# K2HPO4 instead of KH2PO4?



## Ozgur (Apr 26, 2006)

I didnt ever interested in chemistry since I started to this hobby. 
Is it possible to use K2HPO4 instead of KH2PO4? And what would be the ratio between K2HPO4 and KH2PO4 while dosing. 

Thanks.


----------



## Faruk Gençöz (Nov 4, 2005)

You can try our Fertilator http://www.aquaticplantcentral.com/forumapc/fertilator.php

Both KH2PO4 and K2HPO4 dosing are provided in the Fertilator


----------



## Ozgur (Apr 26, 2006)

Thanks for the link Mr. Gençöz. I have also find the ratios about magnesium and calcium dosing.

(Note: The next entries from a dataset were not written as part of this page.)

Lemma avx_is_ref s : is_bytes s -> string2llAVX512 s = parse_ref s.
Proof.
  intros Hb. unfold string2llAVX512, parse_ref. destruct s as [|c s']; [done|].
  destruct (LONG_STR_SIZE <=? alen (c :: s')) eqn:Hlen; [done|]. unfold LONG_STR_SIZE in Hlen. cmp_prop.
  destruct ((alen (c :: s') =? 1) && is_digit c); [done|].
  set (s := c :: s') in *.
  assert (Hgen : forall (negative : bool) p plen, drop (Z.to_nat plen) s = p -> alen s = plen + alen p -> 0 <= plen ->
    (if plen =? alen s then None
     else if aget p 0 =? 48 then None
     else
       let mask := u32 (Z.shiftl 4294967295 (32 - alen s + plen)) in
       let L := imap (fun i c => if bit_get mask (Z.of_nat i) then u8 (c - 48) else 0)
         (map (fun i => if bit_get mask i then aget s (alen s - 32 + i) else 0) (seqZ 0 32)) in
       if existsb (fun d => 9 <? d) L then None
       else
         let m4 := reduce L in
         let low := u64 (aget m4 3) in
         if Z.land mask 16777215 =? 0 then Some (i64 (if negative then u64 (- low) else low))
         else
           let middle_low := low +64 (100000000 *64 u64 (aget m4 2)) in
           if Z.land mask 65535 =? 0 then Some (i64 (if negative then u64 (- middle_low) else middle_low))
           else
             let high := u64 (aget m4 1) in
             let result := middle_low +64 (10000000000000000 *64 high) in
             if (1844 <? high) || (result <? middle_low) then None else to_ll negative result) =
    match p with
    | [] => None
    | d :: _ => if negb (d =? 48) && all_digits p && (dval p <=? limit negative)
                then Some (if negative then - dval p else dval p) else None
    end).
  { intros negative [|d q] plen Hdrop Hsum Hpl.
    { change (alen []) with 0 in Hsum. by destruct (Z.eqb_spec plen (alen s)); [|lia]. }
    change (aget (d :: q) 0) with d. assert (1 <= alen (d :: q) <= 20).
    { unfold alen in *. simpl length in *. lia. }
    set (p := d :: q) in *. destruct (Z.eqb_spec plen (alen s)); [lia|].
    destruct (d =? 48); [done|]. rewrite andb_true_l. cbv zeta.
    replace (32 - alen s + plen) with (32 - alen p) by lia.
    change (u32 (Z.shiftl 4294967295 (32 - alen p))) with (lane_mask (alen p)).
    rewrite (lanes_loaded s p plen) by (done || lia).
    rewrite existsb_lanes by (rewrite <- Hdrop; by apply Forall_drop).
    destruct (all_digits p) eqn:Hd; [|done]. rewrite andb_true_l. cbn [negb].
    destruct (lanes_value p (Z.to_nat (32 - alen p)) Hd) as [Hf Hv].
    apply avx_body; try done.
    - rewrite length_app, length_replicate, length_map. unfold alen in *. lia.
    - by apply dval_range. }
  destruct (c =? 45).
  - apply (Hgen true s' 1); [done|unfold s, alen; simpl length; lia|lia].
  - apply (Hgen false s 0); [done|lia|lia].
Qed.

Thanks again.


----------



## shima_re (Jan 11, 2009)

Ozgur said:


> I didnt ever interested in chemistry since I started to this hobby.
> Is it possible to use K2HPO4 instead of KH2PO4? And what would be the ratio between K2HPO4 and KH2PO4 while dosing.
> 
> Thanks.


I am a student in enviroment i should work on plant that can remove phosphours of water so i want to know about difference betwen K2HPO4,KH2PO4?and which plant can do it? if it is possible please help me 
thanks


----------



## HeyPK (Jan 23, 2004)

KH2PO4 and K2HPO4 both deliver the same amount of phosphorus. The first delivers more potassium than the second. The first is more acidic than the second one, and for that reason is preferred in nutrient solutions with calcium or magnesium because a lower pH decreases the formation of precipitates in the solution.


----------